EXERCISE OBJECTIVE: Only the lines from the start of the entries through the line with "destruct (Nat.ltb_spec (length" are wanted; please output them exactly.

[Extracted data entries]
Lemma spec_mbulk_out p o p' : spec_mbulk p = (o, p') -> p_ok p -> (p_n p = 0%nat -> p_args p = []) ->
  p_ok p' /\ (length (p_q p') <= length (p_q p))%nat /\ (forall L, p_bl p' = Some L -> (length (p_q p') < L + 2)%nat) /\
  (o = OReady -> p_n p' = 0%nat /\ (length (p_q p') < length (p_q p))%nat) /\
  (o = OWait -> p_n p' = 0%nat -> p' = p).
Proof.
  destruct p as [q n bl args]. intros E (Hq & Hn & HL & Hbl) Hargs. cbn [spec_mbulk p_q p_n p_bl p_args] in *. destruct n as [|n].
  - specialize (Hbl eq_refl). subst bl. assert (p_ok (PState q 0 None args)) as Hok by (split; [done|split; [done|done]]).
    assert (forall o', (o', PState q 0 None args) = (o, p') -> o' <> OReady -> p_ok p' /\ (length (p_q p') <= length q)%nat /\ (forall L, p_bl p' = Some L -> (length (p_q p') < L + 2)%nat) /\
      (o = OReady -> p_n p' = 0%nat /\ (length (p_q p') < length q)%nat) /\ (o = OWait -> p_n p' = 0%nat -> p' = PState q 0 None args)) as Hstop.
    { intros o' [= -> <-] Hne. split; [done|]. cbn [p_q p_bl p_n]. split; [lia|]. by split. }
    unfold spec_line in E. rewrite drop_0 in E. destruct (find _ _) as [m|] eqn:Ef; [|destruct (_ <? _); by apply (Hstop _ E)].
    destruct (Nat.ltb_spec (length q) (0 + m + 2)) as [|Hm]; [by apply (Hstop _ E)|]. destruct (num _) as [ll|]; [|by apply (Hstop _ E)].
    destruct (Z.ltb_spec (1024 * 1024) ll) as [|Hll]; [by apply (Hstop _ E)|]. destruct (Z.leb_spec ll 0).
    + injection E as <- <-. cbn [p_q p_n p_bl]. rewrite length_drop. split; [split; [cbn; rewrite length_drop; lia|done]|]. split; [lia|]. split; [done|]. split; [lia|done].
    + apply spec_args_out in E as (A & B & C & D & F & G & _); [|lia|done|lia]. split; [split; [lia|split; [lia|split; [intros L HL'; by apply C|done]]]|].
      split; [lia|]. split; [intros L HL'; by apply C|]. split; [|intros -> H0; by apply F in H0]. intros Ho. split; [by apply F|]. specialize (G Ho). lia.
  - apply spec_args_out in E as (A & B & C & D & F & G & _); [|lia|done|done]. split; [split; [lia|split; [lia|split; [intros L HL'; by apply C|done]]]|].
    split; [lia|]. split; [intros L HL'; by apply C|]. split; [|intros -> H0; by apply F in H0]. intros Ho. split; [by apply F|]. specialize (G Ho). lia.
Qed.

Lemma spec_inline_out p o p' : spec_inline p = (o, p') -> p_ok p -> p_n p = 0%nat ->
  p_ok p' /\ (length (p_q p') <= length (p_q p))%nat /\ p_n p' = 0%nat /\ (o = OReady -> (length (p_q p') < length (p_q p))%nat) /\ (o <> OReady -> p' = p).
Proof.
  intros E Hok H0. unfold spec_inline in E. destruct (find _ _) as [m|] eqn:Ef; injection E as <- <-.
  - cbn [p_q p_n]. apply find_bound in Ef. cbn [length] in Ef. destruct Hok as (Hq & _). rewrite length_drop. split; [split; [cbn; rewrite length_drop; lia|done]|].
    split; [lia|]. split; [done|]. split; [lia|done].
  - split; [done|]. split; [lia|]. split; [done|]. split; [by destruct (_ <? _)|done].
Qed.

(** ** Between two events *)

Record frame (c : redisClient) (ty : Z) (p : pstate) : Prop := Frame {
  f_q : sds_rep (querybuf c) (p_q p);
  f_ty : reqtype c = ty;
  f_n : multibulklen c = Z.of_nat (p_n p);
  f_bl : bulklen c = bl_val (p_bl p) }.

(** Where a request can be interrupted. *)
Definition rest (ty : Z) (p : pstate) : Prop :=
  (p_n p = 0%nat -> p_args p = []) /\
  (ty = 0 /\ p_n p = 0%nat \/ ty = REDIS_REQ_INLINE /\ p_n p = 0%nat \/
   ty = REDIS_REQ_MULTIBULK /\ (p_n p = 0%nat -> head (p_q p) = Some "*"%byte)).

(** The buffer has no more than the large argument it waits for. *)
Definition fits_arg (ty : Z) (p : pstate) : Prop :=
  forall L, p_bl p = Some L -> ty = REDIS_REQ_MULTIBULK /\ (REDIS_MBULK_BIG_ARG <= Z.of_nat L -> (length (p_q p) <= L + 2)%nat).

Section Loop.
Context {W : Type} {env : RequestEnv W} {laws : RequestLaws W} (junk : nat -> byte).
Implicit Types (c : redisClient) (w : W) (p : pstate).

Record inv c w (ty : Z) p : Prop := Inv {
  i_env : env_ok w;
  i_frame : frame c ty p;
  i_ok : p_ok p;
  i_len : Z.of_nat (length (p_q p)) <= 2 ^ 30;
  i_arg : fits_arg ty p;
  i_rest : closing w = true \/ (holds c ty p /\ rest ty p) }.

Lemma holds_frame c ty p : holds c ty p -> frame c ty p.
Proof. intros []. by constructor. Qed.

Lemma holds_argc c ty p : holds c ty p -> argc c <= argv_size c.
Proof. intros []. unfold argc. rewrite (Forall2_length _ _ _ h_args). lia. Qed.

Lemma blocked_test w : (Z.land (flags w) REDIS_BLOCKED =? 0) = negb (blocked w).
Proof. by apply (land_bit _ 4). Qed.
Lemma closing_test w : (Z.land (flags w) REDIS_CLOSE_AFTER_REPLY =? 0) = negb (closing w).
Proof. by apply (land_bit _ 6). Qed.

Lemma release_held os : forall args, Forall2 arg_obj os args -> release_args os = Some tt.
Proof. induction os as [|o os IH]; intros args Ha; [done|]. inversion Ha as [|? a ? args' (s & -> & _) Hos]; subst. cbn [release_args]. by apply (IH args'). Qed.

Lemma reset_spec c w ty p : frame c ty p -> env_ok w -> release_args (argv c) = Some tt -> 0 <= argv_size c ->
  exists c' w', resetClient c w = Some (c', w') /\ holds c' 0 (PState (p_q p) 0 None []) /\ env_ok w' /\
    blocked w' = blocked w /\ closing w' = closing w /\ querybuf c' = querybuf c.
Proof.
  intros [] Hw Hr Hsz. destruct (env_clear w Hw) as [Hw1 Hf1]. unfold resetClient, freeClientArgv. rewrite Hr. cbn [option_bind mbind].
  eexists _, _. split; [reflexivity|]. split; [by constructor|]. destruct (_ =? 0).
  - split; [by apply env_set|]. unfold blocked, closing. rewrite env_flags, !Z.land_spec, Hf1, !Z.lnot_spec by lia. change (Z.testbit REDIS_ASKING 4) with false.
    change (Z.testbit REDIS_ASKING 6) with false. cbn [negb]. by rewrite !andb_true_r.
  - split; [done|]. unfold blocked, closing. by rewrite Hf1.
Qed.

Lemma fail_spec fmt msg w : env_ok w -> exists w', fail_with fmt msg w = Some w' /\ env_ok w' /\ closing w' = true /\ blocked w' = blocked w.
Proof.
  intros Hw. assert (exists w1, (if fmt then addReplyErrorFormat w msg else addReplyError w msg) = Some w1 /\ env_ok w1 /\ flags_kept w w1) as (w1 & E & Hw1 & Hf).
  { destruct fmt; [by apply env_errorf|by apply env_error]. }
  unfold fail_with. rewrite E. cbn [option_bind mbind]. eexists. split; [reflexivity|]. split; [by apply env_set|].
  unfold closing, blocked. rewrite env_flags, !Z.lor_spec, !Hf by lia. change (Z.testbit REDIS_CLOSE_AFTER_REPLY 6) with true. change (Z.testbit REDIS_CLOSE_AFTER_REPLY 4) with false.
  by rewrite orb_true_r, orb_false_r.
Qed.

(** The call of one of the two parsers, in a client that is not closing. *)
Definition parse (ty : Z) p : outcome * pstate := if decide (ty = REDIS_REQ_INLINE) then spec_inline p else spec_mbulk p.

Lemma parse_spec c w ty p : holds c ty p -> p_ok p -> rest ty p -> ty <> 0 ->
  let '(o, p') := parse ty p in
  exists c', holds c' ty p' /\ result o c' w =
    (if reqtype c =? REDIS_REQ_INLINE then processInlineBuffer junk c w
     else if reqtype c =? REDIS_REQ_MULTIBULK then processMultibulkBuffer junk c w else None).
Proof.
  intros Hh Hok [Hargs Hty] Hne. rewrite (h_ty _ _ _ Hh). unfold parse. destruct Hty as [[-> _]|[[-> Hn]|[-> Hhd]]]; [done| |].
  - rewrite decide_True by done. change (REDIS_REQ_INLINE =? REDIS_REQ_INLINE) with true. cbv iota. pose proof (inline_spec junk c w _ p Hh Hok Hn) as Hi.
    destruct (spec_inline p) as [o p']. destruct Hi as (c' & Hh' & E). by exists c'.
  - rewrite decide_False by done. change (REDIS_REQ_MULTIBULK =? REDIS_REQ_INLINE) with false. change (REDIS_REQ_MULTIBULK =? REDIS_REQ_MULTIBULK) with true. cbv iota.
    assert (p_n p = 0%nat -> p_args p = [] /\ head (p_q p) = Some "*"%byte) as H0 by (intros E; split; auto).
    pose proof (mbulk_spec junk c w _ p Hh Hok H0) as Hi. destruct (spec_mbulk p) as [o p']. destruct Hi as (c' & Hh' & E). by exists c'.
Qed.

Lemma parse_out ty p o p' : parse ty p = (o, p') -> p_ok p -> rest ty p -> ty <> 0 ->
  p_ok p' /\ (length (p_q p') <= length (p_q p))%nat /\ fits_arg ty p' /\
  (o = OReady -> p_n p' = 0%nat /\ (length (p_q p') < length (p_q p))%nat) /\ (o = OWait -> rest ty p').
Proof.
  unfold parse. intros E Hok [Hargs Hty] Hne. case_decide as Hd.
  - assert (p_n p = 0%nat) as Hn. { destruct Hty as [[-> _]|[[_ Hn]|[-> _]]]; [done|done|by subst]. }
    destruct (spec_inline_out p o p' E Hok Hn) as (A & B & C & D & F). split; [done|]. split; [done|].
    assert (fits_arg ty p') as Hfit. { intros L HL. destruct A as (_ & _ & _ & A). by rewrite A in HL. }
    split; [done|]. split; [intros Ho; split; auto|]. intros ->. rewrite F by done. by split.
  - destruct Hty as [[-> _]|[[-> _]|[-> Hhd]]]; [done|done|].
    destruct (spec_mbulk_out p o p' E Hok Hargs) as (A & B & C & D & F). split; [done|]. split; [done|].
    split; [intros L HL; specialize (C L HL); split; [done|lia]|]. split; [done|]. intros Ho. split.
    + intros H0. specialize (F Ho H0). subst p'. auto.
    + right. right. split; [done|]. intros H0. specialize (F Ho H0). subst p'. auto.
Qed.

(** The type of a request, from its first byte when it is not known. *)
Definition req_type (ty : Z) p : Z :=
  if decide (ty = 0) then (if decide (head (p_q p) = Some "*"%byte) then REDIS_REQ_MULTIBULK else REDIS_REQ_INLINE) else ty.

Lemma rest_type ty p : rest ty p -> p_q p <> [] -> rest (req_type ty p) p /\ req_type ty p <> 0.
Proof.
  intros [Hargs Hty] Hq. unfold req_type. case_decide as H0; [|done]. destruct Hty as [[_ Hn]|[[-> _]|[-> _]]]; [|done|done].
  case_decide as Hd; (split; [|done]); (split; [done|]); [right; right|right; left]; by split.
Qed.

OUTPUT FOR THIS EXERCISE:
Lemma spec_mbulk_out p o p' : spec_mbulk p = (o, p') -> p_ok p -> (p_n p = 0%nat -> p_args p = []) ->
  p_ok p' /\ (length (p_q p') <= length (p_q p))%nat /\ (forall L, p_bl p' = Some L -> (length (p_q p') < L + 2)%nat) /\
  (o = OReady -> p_n p' = 0%nat /\ (length (p_q p') < length (p_q p))%nat) /\
  (o = OWait -> p_n p' = 0%nat -> p' = p).
Proof.
  destruct p as [q n bl args]. intros E (Hq & Hn & HL & Hbl) Hargs. cbn [spec_mbulk p_q p_n p_bl p_args] in *. destruct n as [|n].
  - specialize (Hbl eq_refl). subst bl. assert (p_ok (PState q 0 None args)) as Hok by (split; [done|split; [done|done]]).
    assert (forall o', (o', PState q 0 None args) = (o, p') -> o' <> OReady -> p_ok p' /\ (length (p_q p') <= length q)%nat /\ (forall L, p_bl p' = Some L -> (length (p_q p') < L + 2)%nat) /\
      (o = OReady -> p_n p' = 0%nat /\ (length (p_q p') < length q)%nat) /\ (o = OWait -> p_n p' = 0%nat -> p' = PState q 0 None args)) as Hstop.
    { intros o' [= -> <-] Hne. split; [done|]. cbn [p_q p_bl p_n]. split; [lia|]. by split. }
    unfold spec_line in E. rewrite drop_0 in E. destruct (find _ _) as [m|] eqn:Ef; [|destruct (_ <? _); by apply (Hstop _ E)].
    destruct (Nat.ltb_spec (length q) (0 + m + 2)) as [|Hm]; [by apply (Hstop _ E)|]. destruct (num _) as [ll|]; [|by apply (Hstop _ E)].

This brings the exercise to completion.